Assim que o perceberam, Orlando Ward, comandante da 1a Divisão Blindada, e o General Welvert, comandante da Divisão "Constantina", protestaram com veemência, alegando que esta ação poderia denunciar os planos para o ataque principal. Mesmo assim, Fredendall, que encarava a incursão como um exercício para levantar o moral, foi em frente.

 

O ataque, realizado na noite de 24/25 de janeiro, foi dirigido pelo Coronel Stack e desfechado por uma força do seu Comando de Combate "C". Foi um êxito que agradou.
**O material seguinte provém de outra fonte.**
(** * OpenPond SDK: the HTTP clients (polling and event-stream variants)

    A shallow embedding of the two [OpenPondSDK] classes of the repository:

    - the polling client ([Module Polling], the class with [startPolling]
      under [src/p2p]), which registers the agent and then polls
      [GET /messages] on an interval, keeping a high-watermark cursor
      [lastMessageTimestamp];
    - the push client ([Module Push], [src/sdk.ts]), which registers the
      agent and then subscribes to [GET /messages/stream], filtering the
      inbound events by recipient.

    Conventions of the embedding.

    - A JavaScript [number] holding a timestamp is an integer, a [Z] (no
      [NaN], no fractions); [Math.max] is [Z.max].  A [string] is a
      [string]; it is truthy when non-empty.
    - The object's mutable fields live in a [State] record, threaded through
      a small state/exception/trace monad [M].  Every observable effect (an
      HTTP request issued through the axios instance, a callback invocation,
      a write of the watermark field, [setInterval]/[clearInterval], opening
      or closing an [EventSource]) is appended to a trace of [Event]s, in
      program order.
    - The remote service is the environment: each operation that awaits one
      HTTP request takes the server's answer as an argument.
    - The callbacks registered with [onMessage]/[onError] have the types
      [(message: Message) => void] and [(error: Error) => void]; they are
      client code, identified here by a [CallbackId], and every invocation
      is recorded in the trace and returns normally.
    - Response bodies have the shape their TypeScript type declares.
    - One operation runs at a time (the single cooperative scheduler of the
      host runtime); an [await] is the point where the answer is consumed. *)

From Stdlib Require Import ZArith List String Bool Lia.
Import ListNotations.

Local Open Scope string_scope.
Local Open Scope list_scope.
Local Open Scope Z_scope.

(** ** Data model ([types.ts]) *)

Record OpenPondConfig := mkConfig {
  apiUrl : string;
  privateKey : string;
  agentName : option string;
  apiKey : option string
}.

Record Message := mkMessage {
  messageId : string;
  fromAgentId : string;
  toAgentId : string;
  content : string;
  timestamp : Z;
  conversationId : option string;
  replyTo : option string
}.

Record Agent := mkAgent {
  address : string;
  name : string;
  metadata : string;
  reputation : Z;
  isActive : bool;
  isBlocked : bool;
  registrationTime : Z
}.
(** The elements after [activate(index, _)] for any number [index]. *)
Lemma activate_elements_marks (v : Variant) (index : Z) (ts : TabSet) :
  rendered ts ->
  forall j, j < length (tabEls ts) ->
    exists t p,
      tabEls (activate_elements v index ts) !! j = Some t /\
      panelEls (activate_elements v index ts) !! j = Some p /\
      aria_selected t = Some (if (Z.of_nat j =? index)%Z then "true" else "false") /\
      tabIndex t = (if (Z.of_nat j =? index)%Z then 0 else -1)%Z /\
      hidden p = negb (Z.of_nat j =? index)%Z.
Proof.
  intros [Ht Hp Hb] j Hj.
  destruct (lookup_lt_is_Some_2 (tabEls ts) j Hj) as [t0 Ht0].
  destruct (lookup_lt_is_Some_2 (panelEls ts) j ltac:(lia)) as [p0 Hp0].
  pose proof (activate_elements_hidden v index ts j) as Hh.
  rewrite Hp0 in Hh.
  destruct (panelEls (activate_elements v index ts) !! j) as [p|] eqn:Ep;
    simpl in Hh; [|discriminate Hh].
  injection Hh as Hh.
  exists (select_tab index j t0), p.
  split; [rewrite activate_elements_tabs, list_lookup_imap; by rewrite Ht0|].
  split; [done|].
  rewrite Forall_forall in Hb.
  assert (is_element (tab_node t0) = true) as He
    by (apply Hb; by eapply list_elem_of_lookup_2).
  unfold aria_selected, select_tab; simpl.
  rewrite Node_get_set_attribute by done.
  by destruct (Z.of_nat j =? index)%Z.
Qed.

(** X13: [activate] with an index outside the tab set throws a [TypeError],
    and by then it has deselected every tab, taken every tab out of the tab
    order and hidden every panel; the fragment, the history and the focus are
    as before. *)
Theorem activate_out_of_range (v : Variant) (k : nat) (index : Z) (setHash : bool)
    (w : World) (ts : TabSet) :
  tabsets w !! k = Some ts -> rendered ts ->
  (index < 0 \/ Z.of_nat (length (tabEls ts)) <= index)%Z ->
  exists w' ts',
    activate v k index setHash w = (Throw TypeError, w') /\
    tabsets w' !! k = Some ts' /\
    (forall j, j < length (tabEls ts) ->
       exists t p,
         tabEls ts' !! j = Some t /\ panelEls ts' !! j = Some p /\
         aria_selected t = Some "false" /\ tabIndex t = (-1)%Z /\ hidden p = true) /\
    location_hash w' = location_hash w /\
    history_length w' = history_length w /\
    activeElement w' = activeElement w.
Proof.
  intros Hk Hr Hout. pose proof Hr as [Ht Hp Hb].
  assert (k < length (tabsets w)) as Hlen by (by eapply lookup_lt_Some).
  exists (set_tabsets (<[k := activate_elements v index ts]> (tabsets w)) w),
         (activate_elements v index ts).
  split.
  { unfold activate, bind, get, modify, throw, ret. rewrite Hk. simpl.
    rewrite (js_index_out_of_range (cats ts)) by lia.
    rewrite (js_index_out_of_range (imap _ _)) by (rewrite length_imap; lia).
    by destruct setHash. }
  split; [simpl; by apply list_lookup_insert_eq|].
  split; [|done].
  intros j Hj.
  destruct (activate_elements_marks v index ts Hr j Hj) as (t & p & H1 & H2 & H3 & H4 & H5).
  assert ((Z.of_nat j =? index)%Z = false) as Hne by (apply Z.eqb_neq; lia).
  rewrite Hne in H3, H4, H5. exists t, p. done.
Qed.
Lemma is_sha256_true v :
  is_sha256 v = true ↔
  ∃ hex, v = lit "sha256:" ++ hex ∧ length hex = 64%nat ∧ Forall (λ c, is_lower_hex c = true) hex.
Proof.
  unfold is_sha256. rewrite !andb_true_iff, Nat.eqb_eq, starts_with_true, forallb_Forall.
  unfold str_len. split.
  - intros [[Hl [hex ->]] Hx]. exists hex. rewrite utf8_lit_app in Hl, Hx by ascii_lit.
    simpl in Hx. change (drop 0 ?l) with l in Hx. rewrite length_app in Hl. simpl in Hl.
    assert (Forall (λ c, is_lower_hex c = true) hex) as Hh.
    { clear Hl. revert Hx. induction hex as [|c hex IH]; [done|].
      rewrite utf8_cons, Forall_app. intros [Hc Hx]. constructor; [|auto].
      unfold utf8_char in Hc. destruct (N.ltb_spec c 0x80); [by inversion Hc|].
      exfalso. assert (∀ b, 0x80 ≤ b → is_lower_hex b = false) as Hhi.
      { intros b Hb. unfold is_lower_hex, is_ascii_digit. apply not_true_iff_false.
        rewrite orb_true_iff, !in_range_true. lia. }
      generalize dependent (c / 64). generalize dependent (c / 4096).
      generalize dependent (c / 262144). intros q1 q2 q3 Hc.
      destruct (c <? 0x800), (c <? 0x10000); inversion Hc as [|? ? Hb ?]; subst;
        rewrite Hhi in Hb by lia; done. }
    split_and!; [done| |done].
    rewrite hexdigits_utf8 in Hl by (by apply lower_hex_hexdigits). lia.
  - intros (hex & -> & Hl & Hx). rewrite utf8_lit_app by ascii_lit.
    rewrite hexdigits_utf8 by (by apply lower_hex_hexdigits).
    rewrite length_app, Hl. split_and!; [done|by exists hex|done].
Qed.

Lemma split_sha256 hex : split_once 58 (lit "sha256:" ++ hex) = Some (lit "sha256", hex).
Proof. apply split_once_Some. split; [done|]. apply (bool_decide_unpack _). vm_compute. exact I. Qed.

Lemma trimmed_sha256 hex :
  Forall (λ c, is_ascii_hexdigit c = true) hex → hex ≠ [] → trimmed (lit "sha256:" ++ hex).
Proof.
  intros Hh Hne. apply trimmed_no_ws, Forall_app. split.
  - by repeat constructor.
  - eapply Forall_impl; [exact Hh|]. intros c ?. by apply hexdigit_facts.
Qed.

Lemma NarDigest_parse_sha256 s hex :
  trim s = lit "sha256:" ++ hex → length hex = 64%nat →
  Forall (λ c, is_ascii_hexdigit c = true) hex →
  NarDigest_parse s = Ok (mkNarDigest (lit "sha256:" ++ to_ascii_lowercase hex)).
Proof.
  intros Hs Hl Hh. unfold NarDigest_parse. rewrite Hs, split_sha256.
  rewrite bool_decide_eq_true_2 by done. unfold str_len. rewrite hexdigits_utf8, Hl by done.
  simpl. rewrite (proj2 (check_chars_ok _ _ _ _ ()) Hh). done.
Qed.

Lemma NarDigest_parse_canonical v :
  is_sha256 v = true → NarDigest_parse v = Ok (mkNarDigest v).
Proof.
  intros (hex & -> & Hl & Hh)%is_sha256_true.
  rewrite (NarDigest_parse_sha256 _ hex).
  - by rewrite to_ascii_lowercase_lower.
  - apply trimmed_eq, trimmed_sha256; [by apply lower_hex_hexdigits|by destruct hex].
  - done.
  - by apply lower_hex_hexdigits.
Qed.

Lemma NarDigest_parse_is_sha256 s d :
  NarDigest_parse s = Ok d → is_sha256 (NarDigest_as_str d) = true.
Proof.
  unfold NarDigest_parse. destruct (split_once 58 (trim s)) as [[algo hex]|]; [|done].
  case_bool_decide; simpl; [|done].
  destruct (Nat.eqb_spec (str_len hex) 64) as [Hl|]; simpl; [|done].
  intros Hok. inv_ok. apply check_chars_ok in Hok0.
  unfold str_len in Hl. rewrite hexdigits_utf8 in Hl by done.
  apply is_sha256_true. exists (to_ascii_lowercase hex). simpl.
  split_and!; [done| |by apply to_ascii_lowercase_hex].
  unfold to_ascii_lowercase. by rewrite length_fmap.
Qed.

Lemma NarDigest_parse_no_panic s : no_panic (NarDigest_parse s).
Proof. unfold NarDigest_parse. repeat case_match; eauto with outcome. Qed.
#[export] Hint Resolve NarDigest_parse_no_panic : outcome.

(** *** Store paths *)

(** A name part the validators accept. *)
Definition safe_name (s : list N) : Prop :=
  s ≠ [] ∧ 47 ∉ s ∧ 92 ∉ s ∧ Forall (λ c, bad_name_char c = false) s.

Lemma is_empty_false s : is_empty s = false ↔ s ≠ [].
Proof. by destruct s. Qed.
Lemma is_empty_true s : is_empty s = true ↔ s = [].
Proof. by destruct s. Qed.

Lemma validate_store_path_basename_ok v h :
  validate_store_path_basename v = Ok h ↔
  ∃ hash nm, v = hash ++ 45 :: nm ∧ 45 ∉ hash ∧ safe_name nm ∧ StoreHash_parse hash = Ok h.
Proof.
  unfold validate_store_path_basename, safe_name. split.
  - destruct (split_once 45 v) as [[hash nm]|] eqn:E; [|done].
    apply split_once_Some in E as [-> Hn].
    destruct (is_empty nm || _ || _ || _) eqn:Hb; [done|].
    rewrite !orb_false_iff, is_empty_false, !contains_char_false, any_char_false in Hb.
    intros Hp. exists hash, nm. tauto.
  - intros (hash & nm & -> & Hn & (H1 & H2 & H3 & H4) & Hp).
    rewrite split_once_app by done.
    apply is_empty_false in H1. apply contains_char_false in H2, H3. apply any_char_false in H4.
    by rewrite H1, H2, H3, H4.
Qed.

Lemma validate_store_path_ok v h :
  validate_store_path v = Ok h ↔
  ∃ b, v = lit "/nix/store/" ++ b ∧ 47 ∉ b ∧ 92 ∉ b ∧ validate_store_path_basename b = Ok h.
Proof.
  unfold validate_store_path. split.
  - destruct (strip_prefix _ v) as [b|] eqn:E; [|done]. apply strip_prefix_Some in E as ->.
    destruct (is_empty b || _ || _) eqn:Hb; [done|].
    rewrite !orb_false_iff, !contains_char_false in Hb. intros Hp. exists b. tauto.
  - intros (b & -> & H2 & H3 & Hp).
    rewrite (proj2 (strip_prefix_Some _ _ b)) by done.
    assert (is_empty b = false) as ->.
    { apply is_empty_false. apply validate_store_path_basename_ok in Hp as (? & ? & -> & _).
      by destruct x. }
    apply contains_char_false in H2, H3. by rewrite H2, H3.
Qed.

Lemma slash_not_nix_store n : 47 ∉ n → starts_with (lit "/nix/store/") n = false.
Proof.
  intros Hn. apply not_true_iff_false. rewrite starts_with_true.
  intros [r ->]. apply Hn. simpl. set_solver.
Qed.

Lemma normalize_store_reference_ok v n :
  normalize_store_reference v = Ok n ↔
  (v = lit "/nix/store/" ++ n ∨ v = n) ∧ 47 ∉ n ∧ 92 ∉ n ∧
  ∃ h, validate_store_path_basename n = Ok h.
Proof.
  unfold normalize_store_reference. split.
  - destruct (starts_with _ v) eqn:Hs.
    + intros Hok. inv_ok. apply validate_store_path_ok in Hok0 as (b & -> & ? & ? & ?).
      apply strip_prefix_Some in Hok. apply app_inv_head in Hok as ->. eauto 6.
    + destruct (contains_char 47 v || _) eqn:Hc; [done|].
      rewrite orb_false_iff, !contains_char_false in Hc.
      intros Hok. inv_ok. naive_solver.
  - intros (Hv & H1 & H2 & h & Hh). destruct Hv as [-> | ->].
    + rewrite (proj2 (starts_with_true _ _)) by eauto.
      apply bind_ok. exists h. rewrite validate_store_path_ok, or_panic_ok, strip_prefix_Some.
      eauto 7.
    + rewrite slash_not_nix_store by done.
      rewrite (proj2 (contains_char_false 47 n)), (proj2 (contains_char_false 92 n)) by done.
      simpl. rewrite Hh. done.
Qed.

Lemma reference_hash_ok r h :
  reference_hash r = Ok h ↔
  ∃ n, normalize_store_reference r = Ok n ∧ validate_store_path_basename n = Ok h.
Proof.
  unfold reference_hash. split.
  - intros Hok. inv_ok. destruct a0 as [hash nm]. exists a. split; [done|]. inv_ok.
    apply split_once_Some in Hok1 as [-> Hn].
    apply normalize_store_reference_ok in Hok0 as (_ & _ & _ & h' & Hh').
    apply validate_store_path_basename_ok in Hh' as (hash' & nm' & Heq & Hn' & Hs & _).
    assert (Some (hash, nm) = Some (hash', nm')) as [= <- <-].
    { rewrite <-(split_once_app 45 hash nm), Heq by done. by apply split_once_app. }
    apply validate_store_path_basename_ok. exists hash, nm. done.
  - intros (n & Hn & Hh). rewrite Hn. simpl.
    apply validate_store_path_basename_ok in Hh as (hash & nm & -> & H1 & _ & Hp).
    by rewrite split_once_app.
Qed.

Lemma normalize_idemp r n :
  normalize_store_reference r = Ok n → normalize_store_reference n = Ok n.
Proof. rewrite !normalize_store_reference_ok. naive_solver. Qed.

Lemma normalize_reference_hash r n :
  normalize_store_reference r = Ok n → ∃ h, reference_hash r = Ok h.
Proof.
  intros Hn. pose proof Hn as (_ & _ & _ & h & Hh)%normalize_store_reference_ok.
  exists h. apply reference_hash_ok. eauto.
Qed.

Lemma validate_store_path_basename_no_panic v : no_panic (validate_store_path_basename v).
Proof. unfold validate_store_path_basename. repeat case_match; eauto with outcome. Qed.
#[export] Hint Resolve validate_store_path_basename_no_panic : outcome.
Lemma validate_store_path_no_panic v : no_panic (validate_store_path v).
Proof. unfold validate_store_path. repeat case_match; eauto with outcome. Qed.
#[export] Hint Resolve validate_store_path_no_panic : outcome.

(** The [expect] in [normalize_store_reference] is never reached with [None]. *)
Lemma normalize_store_reference_no_panic v : no_panic (normalize_store_reference v).
Proof.
  unfold normalize_store_reference. destruct (starts_with _ v) eqn:Hs.
  - apply no_panic_bind; [eauto with outcome|]. intros _ _.
    apply starts_with_true in Hs as [r Hr]. by rewrite (proj2 (strip_prefix_Some _ _ r)).
  - case_match; eauto with outcome.
Qed.
#[export] Hint Resolve normalize_store_reference_no_panic : outcome.
Lemma validate_nix_hash_no_panic v : no_panic (validate_nix_hash v).
Proof. unfold validate_nix_hash. repeat case_match; eauto with outcome. Qed.
#[export] Hint Resolve validate_nix_hash_no_panic : outcome.

Lemma validate_nar_basename_ok v :
  validate_nar_basename v = Ok () ↔ safe_name v ∧ contains (lit "..") v = false ∧ v ≠ lit ".".
Proof.
  unfold validate_nar_basename, safe_name. split.
  - destruct (is_empty v || _ || _ || _ || _ || _ || _) eqn:Hb; [done|].
    rewrite !orb_false_iff, is_empty_false, !contains_char_false, any_char_false,
      !bool_decide_eq_false in Hb. tauto.
  - intros ((H1 & H2 & H3 & H4) & H5 & H6).
    apply is_empty_false in H1. apply contains_char_false in H2, H3. apply any_char_false in H4.
    rewrite H1, H2, H3, H4, H5, !bool_decide_eq_false_2; [done| |done].
    intros ->. by vm_compute in H5.
Qed.

(** *** Metadata and entries *)

Lemma if_some_ok {E A} (o : option A) (f : A → outcome E unit) u :
  if_some o f = Ok u ↔ ∀ x, o = Some x → f x = Ok ().
Proof. destruct u, o; naive_solver. Qed.

Lemma some_and_false {A} (o : option A) f :
  some_and o f = false ↔ ∀ x, o = Some x → f x = false.
Proof. destruct o; naive_solver. Qed.

Lemma no_panic_if_some {E A} (o : option A) (f : A → outcome E unit) :
  (∀ x, no_panic (f x)) → no_panic (if_some o f).
Proof. destruct o; simpl; auto. by intros. Qed.
#[export] Hint Resolve no_panic_if_some : outcome.

(** What [NarInfoMeta::validate_structure] accepts, field by field. *)
Record meta_valid (m : NarInfoMeta) : Prop := {
  mv_store_path : ∃ h, validate_store_path (store_path m) = Ok h;
  mv_basename : validate_nar_basename (nar_basename m) = Ok ();
  mv_file_hash : ∀ fh, file_hash m = Some fh → fh ≠ [] ∧ validate_nix_hash fh = Ok ();
  mv_compression : compression m ≠ Some [];
  mv_ca : ca m ≠ Some [];
  mv_file_size : file_size m ≠ Some 0;
  mv_nar_hash : validate_nix_hash (nar_hash m) = Ok ();
  mv_references : Forall (λ r, ∃ n, normalize_store_reference r = Ok n) (references m);
  mv_deriver : ∀ d, deriver m = Some d →
    ∃ n, normalize_store_reference d = Ok n ∧ ends_with (lit ".drv") n = true }.

Lemma NarInfoMeta_validate_ok m u : NarInfoMeta_validate_structure m = Ok u ↔ meta_valid m.
Proof.
  destruct u. unfold NarInfoMeta_validate_structure. split.
  - intros Hok. inv_ok.
    rewrite negb_true_iff, ?bool_decide_eq_false, ?some_and_false, ?if_some_ok in *.
    split; try (by eauto).
    + intros fh Hfh. specialize (Hok2 fh Hfh). inv_ok.
      by rewrite negb_true_iff, is_empty_false in Hok8.
    + intros Hc. by specialize (Hok3 [] Hc).
    + intros Hc. by specialize (Hok4 [] Hc).
    + eapply Forall_impl; [exact Hok7|]. intros r Hr. simpl in Hr. inv_ok. eauto.
    + intros d Hd. specialize (Hok d Hd). inv_ok. eauto.
  - intros [[h Hh] Hb Hfh Hc Hca Hfs Hnh Hrefs Hd].
    rewrite Hh, Hb. simpl.
    apply bind_ok. exists (). split.
    { apply if_some_ok. intros fh Hf. destruct (Hfh fh Hf) as [Hne Hv].
      apply is_empty_false in Hne. by rewrite Hne, Hv. }
    apply bind_ok. exists (). split.
    { apply ensure_ok, negb_true_iff, some_and_false. intros x Hx.
      apply is_empty_false. congruence. }
    apply bind_ok. exists (). split.
    { apply ensure_ok, negb_true_iff, some_and_false. intros x Hx.
      apply is_empty_false. congruence. }
    apply bind_ok. exists (). split.
    { apply ensure_ok, negb_true_iff, bool_decide_eq_false. done. }
    rewrite Hnh. simpl. apply bind_ok. exists (). split.
    { apply for_each_ok. eapply Forall_impl; [exact Hrefs|]. intros r [n Hn]. simpl. by rewrite Hn. }
    apply if_some_ok. intros d Hdd. destruct (Hd d Hdd) as (n & Hn & He).
    rewrite Hn. simpl. by apply ensure_ok.
Qed.
Lemma collect_leaves_ok shard_id entries leaves :
  collect_m (entry_leaf shard_id entries) (sorted_keys entries) = Ok leaves ↔
  map_Forall (identity_ok shard_id) entries ∧ leaves = shard_leaves entries.
Proof.
  rewrite collect_m_ok. unfold shard_leaves. split.
  - intros Hf. split.
    + intros h e He. assert (h ∈ sorted_keys entries) as Hin by (apply elem_of_sorted_keys; eauto).
      apply list_elem_of_lookup in Hin as [i Hi].
      destruct (Forall2_lookup_l _ _ _ _ _ Hf Hi) as (leaf & _ & (e' & He' & Hid & _)%entry_leaf_ok).
      congruence.
    + induction Hf as [|h leaf hs ls Hh _ IH]; [done|]. simpl.
      apply entry_leaf_ok in Hh as (e & He & _ & ->).
      rewrite IH. unfold key_message. by rewrite He.
  - intros [Hall ->]. assert (∀ h, h ∈ sorted_keys entries → is_Some (entries !! h)) as Hk
      by (intros h; apply elem_of_sorted_keys).
    revert Hk. generalize (sorted_keys entries). intros ks Hk.
    induction ks as [|h ks IH]; simpl; constructor.
    + destruct (Hk h) as [e He]; [set_solver|]. apply entry_leaf_ok. exists e.
      split; [done|]. split; [by apply Hall|]. unfold key_message. by rewrite He.
    + apply IH. set_solver.
Qed.

Lemma compute_shard_root_bytes_ok shard_id entries root :
  compute_shard_root_bytes shard_id entries = Ok root ↔
  shard_id < 1024 ∧ map_Forall (identity_ok shard_id) entries ∧
  root = sha256 (root_message shard_id entries).
Proof.
  unfold compute_shard_root_bytes, validate_shard_id. fold (sorted_keys entries).
  change (N.of_nat NUM_SHARDS) with 1024. split.
  - destruct (N.ltb_spec shard_id 1024); [|done]. intros Hok. inv_ok.
    match goal with Hc : collect_m _ _ = Ok _ |- _ => apply collect_leaves_ok in Hc as [? ->] end.
    done.
  - intros (Hid & Hall & ->). destruct (N.ltb_spec shard_id 1024); [|lia].
    cbn [mbind outcome_bind].
    rewrite (proj2 (collect_leaves_ok shard_id entries _) (conj Hall eq_refl)). done.
Qed.

Lemma compute_shard_merkle_hash_ok shard_id entries v :
  compute_shard_merkle_hash shard_id entries = Ok v ↔
  shard_id < 1024 ∧ map_Forall (identity_ok shard_id) entries ∧
  v = format_digest (sha256 (root_message shard_id entries)).
Proof.
  unfold compute_shard_merkle_hash. split.
  - intros Hok. inv_ok. by apply compute_shard_root_bytes_ok in Hok0 as (? & ? & ->).
  - intros (? & ? & ->). apply bind_ok. eexists.
    by rewrite compute_shard_root_bytes_ok.
Qed.
End shard_root.

Section shard_binding.
Context `{Sha2Ok} `{Chrono} `{HashIter}.

Lemma shard_leaves_digests entries : Forall (λ d, length d = 32%nat) (shard_leaves entries).
Proof. unfold shard_leaves. apply Forall_fmap, Forall_true. intros. apply sha256_length. Qed.
Definition Index_recalculate_merkle_root (self : ShardedArchCacheIndexData)
    : outcome CoreError ShardedArchCacheIndexData :=
  root ← compute_merkle_root (ix_shards self);
  Ok {| ix_version := ix_version self; ix_system := ix_system self; ix_repo := ix_repo self;
        ix_registry := ix_registry self; ix_generated := ix_generated self;
        ix_public_key := ix_public_key self; ix_shards := ix_shards self;
        ix_merkle_root := root; ix_gc_roots := ix_gc_roots self;
        ix_last_promoted_run := ix_last_promoted_run self |}.

Definition Index_is_shard_empty (self : ShardedArchCacheIndexData) (hash : StoreHash)
    : option bool :=
  shard ← Index_find_shard self hash;
  Some (match shard with Some shard => ShardDescriptor_is_empty shard | None => true end).

(** [for (index, shard) in self.shards.iter().enumerate()]. *)
Fixpoint validate_shards (index : N) (shards : list ShardDescriptor) : outcome CoreError unit :=
  match shards with
  | [] => Ok tt
  | shard :: rest =>
      _ ← ensure (sd_shard_id shard =? index)
            (InvalidIndex (lit "shard descriptor at index " ++ show_N index
                           ++ lit " has wrong id"));
      _ ← ShardDescriptor_validate_structure shard;
      validate_shards (index + 1) rest
  end.

Definition Index_validate_structure (self : ShardedArchCacheIndexData) : outcome CoreError unit :=
  _ ← ensure (ix_version self =? SCHEMA_VERSION_V8) (InvalidIndex (lit "version must be 8"));
  _ ← ensure (SystemArch_is_known (ix_system self))
        (InvalidIndex (lit "root system must be known"));
  _ ← ensure (negb (is_empty (trim (ix_repo self)) || is_empty (trim (ix_registry self))))
        (InvalidIndex (lit "root repository and registry must not be empty"));
  _ ← ensure (negb (bad_timestamp (ix_generated self)))
        (InvalidIndex (lit "root generated must be a valid RFC3339 timestamp"));
  _ ← ensure (Nat.eqb (length (ix_shards self)) NUM_SHARDS)
        (InvalidIndex (lit "expected exactly 1024 shard descriptors"));
  _ ← validate_shards 0 (ix_shards self);
  _ ← map_err (λ details, InvalidIndex (lit "root Merkle hash: " ++ details))
        (validate_sha256 (ix_merkle_root self));
  root ← compute_merkle_root (ix_shards self);
  ensure (bool_decide (root = ix_merkle_root self))
    (InvalidIndex (lit "root Merkle hash does not match shard descriptors")).

Definition check_limit (target : list N) (limit actual : N) : outcome CoreError unit :=
  ensure (negb (limit <? actual)) (LimitExceeded target limit actual).

Definition Index_validate_for (self : ShardedArchCacheIndexData) (system : SystemArch)
    (repo registry : list N) (limits : IndexValidationLimits) : outcome CoreError unit :=
  _ ← Index_validate_structure self;
  _ ← ensure (bool_decide (ix_system self = system))
        (InvalidIndex (lit "root system does not match the requested system"));
  _ ← ensure (bool_decide (ix_repo self = repo) && bool_decide (ix_registry self = registry))
        (InvalidIndex (lit "root repository or registry does not match the client target"));
  _ ← for_each (λ shard,
        if ShardDescriptor_is_empty shard then Ok tt
        else
          _ ← check_limit (lit "shard uncompressed bytes") (max_uncompressed_bytes limits)
                (sd_uncompressed_size shard);
          check_limit (lit "shard entries") (max_shard_entries limits) (sd_entry_count shard))
        (ix_shards self);
  check_limit (lit "GC roots") (max_gc_roots limits) (usize_len (ix_gc_roots self)).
Só houve uma resistência: a da infantaria italiana; alguns homens recuaram, mas outros acabaram entregando-se aos incursores americanos, que saltaram aos berros sobre eles como índios peles-vermelhas.

 

Em pouco mais de três horas, a partir do início da barragem de artilharia, o local fora dominado e as unidades incursoras organizaram-se para o regresso.

 

Pelas 18h, elas já estavam de volta ao bivaque, tendo levado consigo 96 prisioneiros e calculando quase o mesmo número entre mortos e feridos. E ainda trouxeram equipamento alemão.

 

As baixas americanas resumiram-se em dois homens feridos, e como prejuízo, houve um tanque avariado por uma mina e outro, por fogo de artilharia.

 

No 2o Corpo, todos estavam muito satisfeitos. Fredendall chegou inclusive ao ponto de telefonar a Eisenhower para lhe dar a boa nova.

 

Embora Eisenhower possa ter ficado contente com a notícia, ele tinha, no momento, assuntos mais importantes a tratar.

 

A 28 de janeiro, as forças de Arnim renovaram seu ataque a Robaa, usando mais uma vez os tanques Tigre. Os alemães agora tinham pela frente o 5o Buffs da 36a Brigada, além de elementos do 2o Batalhão da 16a de Infantaria americana. Estes resistiram e até destruíram cinco dos tanques inimigos, incluindo dois Tigres. A 31 de janeiro o inimigo foi obrigado a cancelar o ataque; era evidente, porém, que Arnim ainda estava interessado em defesa "ativa". Assim como os Aliados, ele tinha seus próprios problemas administrativos e de comando, pois se o Alto Comando aliado achava-se distante do centro de atividade, o do Eixo estava mais distante ainda. Hitler sempre insistira que a África do Norte era um teatro italiano, mesmo quando o número de forças alemães tornou-se superior ao do seu aliado. O 5° Exército Panzer de Arnim, como o de Rommel, estava submisso às ordens vindas de Roma. A distância e a divergência de filosofias militares alemã e italiana haviam dado às ordens emanadas do Comando Supremo um caráter oracular. Esta semelhança, chegando ao ponto de uma ambigüidade délfica, tornou-se mais marcante à medida que a campanha prosseguia em seu curso.

 

Tendo conquistado o espaço necessário para manobrar e aliviado as pressões imediatas ao seu redor, Arnim decidia agora assumir o controle das rotas por intermédio das quais os Aliados da Tunísia Central procurariam destruir suas forças.

 

Escolheu para o ataque o local exato que os generais franceses haviam aconselhado Fredendall a dar o máximo de proteção: Faïd. O Comando Supremo aprovou seu objetivo, mas acreditando como sempre acontecia, que todo plano feito no local podia ser melhorado pela sua própria intervenção a distância, mandou Arnim levar a ofensiva até o oásis e centro rodoviário de Gafsa, na extremidade inferior do Dorsal Oriental.